Sur les barrages tenus par le camp indépendantiste, qui promet de poursuivre le blocage de l'île jusqu'à l'abandon du texte, l'avis général converge: en plaidant l'apaisement, le président Macron, qui s'est donné quelques jours pour faire tomber les barricades, n'a satisfait personne.
"Tant qu'il n'y aura pas d'indépendance (pour la Nouvelle-Calédonie), il n'y aura pas de sécurité", tranche dans un quartier nord de Nouméa un responsable d'un barrage, qui refuse de décliner son identité.
L'homme de 51 ans est membre de la communauté kanak, le peuple autochtone de l'archipel.
"Ceux qui respectent le peuple kanak peuvent vivre en paix avec nous mais les extrémistes, nous les invitons à prendre l'avion à Tontouta", l'aéroport international de Nouméa, pose-t-il d'emblée, en faisant référence aux plus radicaux des non-indépendantistes.
"Nous ne sommes pas racistes, nous demandons le respect", clarifie-t-il. "Les loyalistes (autre nom des opposants à l'indépendance), ce sont eux qui ont quitté leur pays, la France. S'ils veulent être là, ils doivent s'adapter.

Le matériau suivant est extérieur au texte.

(** * Purrfect Universe NFT marketplace: offers, bids and settlement

    A shallow embedding of the marketplace contracts
    ([marketplace.ts], the v2.2 marketplace and [bids.ts]) together with
    the storage classes of [marketplace-complex.ts], and the properties
    of the offer/bid engine stated over it.

    Layout:
    - [AsTypes]   the wire format of [@massalabs/as-types] (Args, Result,
                  integer/byte conversions) that the contracts call;
    - [Sdk]       the host primitives of [@massalabs/massa-as-sdk] as an
                  abort-or-continue state monad over the datastore, with
                  a log of the host operations in program order;
    - [Complex]   SellOffer / Bid and their (de)serialisers;
    - [V1]        the earlier marketplace ([marketplace.ts]);
    - [V22]       the v2.2 marketplace and its bid system ([bids.ts]).
*)

From Stdlib Require Import ZArith List String Ascii Lia Bool.
From Stdlib.Strings Require Import Byte.
From stdpp Require Import base gmap strings list pretty sorting.

Local Open Scope Z_scope.

(** The byte strings of the contracts ([StaticArray<u8>]). *)
Abbreviation bytes := (list byte).

(* ===================================================================== *)
(** ** Unsigned machine integers *)

Definition wrap (w : Z) (z : Z) : Z := z mod 2 ^ w.
Definition wrap8 : Z -> Z := wrap 8.
Definition wrap32 : Z -> Z := wrap 32.
Definition wrap64 : Z -> Z := wrap 64.
Definition wrap256 : Z -> Z := wrap 256.
(** The replies of the route to a bad query and to a failed search. *)
Definition bad_request : Reply :=
  ReplyError 400 "Query parameter is required and must be a non-empty string" None None.

Definition unavailable (development : bool) (error : Error) : Reply :=
  ReplyError 500 "Search temporarily unavailable" (Some apology)
             (if development then Some (message error) else None).

(** The document type asked for, when one is. *)
Definition wanted_type (body : SearchBody) : option string :=
  match body_document_type body with
  | Some t => if String.eqb t "" then None else Some t
  | None => None
  end.

(** The result is of a document of the file type [t]. *)
Definition of_type (t : string) (r : SearchResult) : bool :=
  match source r with
  | Some s => match fileType s with Some t' => String.eqb t' t | None => false end
  | None => false
  end.

(** [f] is the entry the route makes of the result [r]. *)
Definition formats (r : SearchResult) (f : FormattedResult) : Prop :=
  document_id f = documentId r
  /\ full_chunk f = text r
  /\ excerpt f = truncateText (text r) 200
  /\ relevance_score f = similarity r
  /\ exists s, source r = Some s
       /\ formatted_filename f = filename s
       /\ meta_file_type (formatted_metadata f) = fileType s
       /\ meta_upload_date (formatted_metadata f) = uploadDate s
       /\ meta_tags (formatted_metadata f) = tags s
       /\ formatted_source f
          = match filename s with Some n => n | None => "null" end
              ++ " (chunk " ++ show_Z (chunkIndex r) ++ ")".

(** The entry shows a stored chunk of the tenant. *)
Definition shows_chunk_of (env : Env) (tenant : string) (f : FormattedResult) : Prop :=
  exists c,
    In c (chunks env)
    /\ Runtime.tenant_id c = Some tenant
    /\ chunk_text c = full_chunk f
    /\ Runtime.document_id c = document_id f.

(** The results of a search carry their source. *)
Definition sourced (r : SearchResult) : Prop := source r <> None.

(** The results the route formats: those of the search, of the type asked
    for when one is. *)
Definition selected (body : SearchBody) (rs : list SearchResult) : list SearchResult :=
  match wanted_type body with
  | Some t => filter (of_type t) rs
  | None => rs
  end.

(** Descending relevance. *)
Definition by_relevance (a b : FormattedResult) : Prop :=
  relevance_score b <= relevance_score a.

(** A body with a query and nothing else. *)
Definition asking (q : string) : SearchBody := mkSearchBody (Str q) None None.

End DocumentRoutesSpec.


(* ===================================================================== *)
(** * Properties of the strings and of the effect monad                   *)
(* ===================================================================== *)

Module JsFacts.
Import Js.

Lemma append_assoc (a b c : string) : (a ++ b) ++ c = a ++ (b ++ c).
Proof. induction a as [|x a IH]; simpl; [reflexivity | now rewrite IH]. Qed.

Lemma append_nil_r (a : string) : a ++ "" = a.
Proof. induction a as [|x a IH]; simpl; [reflexivity | now rewrite IH]. Qed.

Lemma length_append (a b : string) :
  String.length (a ++ b) = (String.length a + String.length b)%nat.
Proof. induction a as [|x a IH]; simpl; [reflexivity | now rewrite IH]. Qed.

Lemma prefix_iff (sub s : string) :
  String.prefix sub s = true <-> exists b, s = sub ++ b.
Proof.
  revert s; induction sub as [|c sub IH]; intros s; simpl.
  - split; [intros _; now exists s | now destruct s].
  - destruct s as [|c' s]; [split; [discriminate | intros [b Hb]; discriminate] |].
    simpl. destruct (ascii_dec c c') as [-> | Hne].
    + rewrite IH. split; intros [b Hb]; exists b; [now rewrite Hb | now inversion Hb].
    + split; [discriminate | intros [b Hb]; inversion Hb; congruence].
Qed.

(** [includes] decides occurrence. *)
Lemma includes_iff (s sub : string) :
  includes s sub = true <-> occurs_in sub s.
Proof.
  unfold occurs_in. induction s as [|c s IH]; cbn [includes].
  - destruct (String.prefix sub "") eqn:Hp.
    + apply prefix_iff in Hp as [b Hb].
      split; [intros _; exists "", b; exact Hb | reflexivity].
    + split; [discriminate |].
      intros (a & b & Hab). destruct a; simpl in Hab.
      * assert (String.prefix sub "" = true) by (apply prefix_iff; now exists b).
        congruence.
      * discriminate.
  - destruct (String.prefix sub (String c s)) eqn:Hp.
    + apply prefix_iff in Hp as [b Hb].
      split; [intros _; exists "", b; exact Hb | reflexivity].
    + rewrite IH. split.
      * intros (a & b & Hab). exists (String c a), b. simpl. now rewrite Hab.
      * intros (a & b & Hab). destruct a as [|c' a]; simpl in Hab.
        -- assert (String.prefix sub (String c s) = true)
             by (apply prefix_iff; now exists b).
           congruence.
        -- inversion Hab; subst. now exists a, b.
Qed.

Nous respectons le peuple français, pas l'Etat colonial français", poursuit-il.
Pour illustrer la profondeur de la fracture locale, que le gouvernement se donne un mois pour panser, le barragiste kanak propose de jeter un œil autour de lui.
"Alors, regarde bien", interpelle-t-il, en pointant un mur qui sépare son quartier défavorisé d'une zone aisée. "Qu'est-ce que c'est que ce mur ? Est-ce que c'est le mur de Berlin ? Est-ce que c'est ça, le vivre ensemble ici, au bout des deux accords politiques (de Matignon et de Nouméa, ndlr) ? Est-ce que c'est ça l'avenir ? Est-ce que c'est ça l'accord de paix ?"
Même s'il ne croit pas dans une solution politique si le cœur de la réforme est maintenu, il convient que quelque chose doit "renaître après le feu": "C'est la vérité et la justice".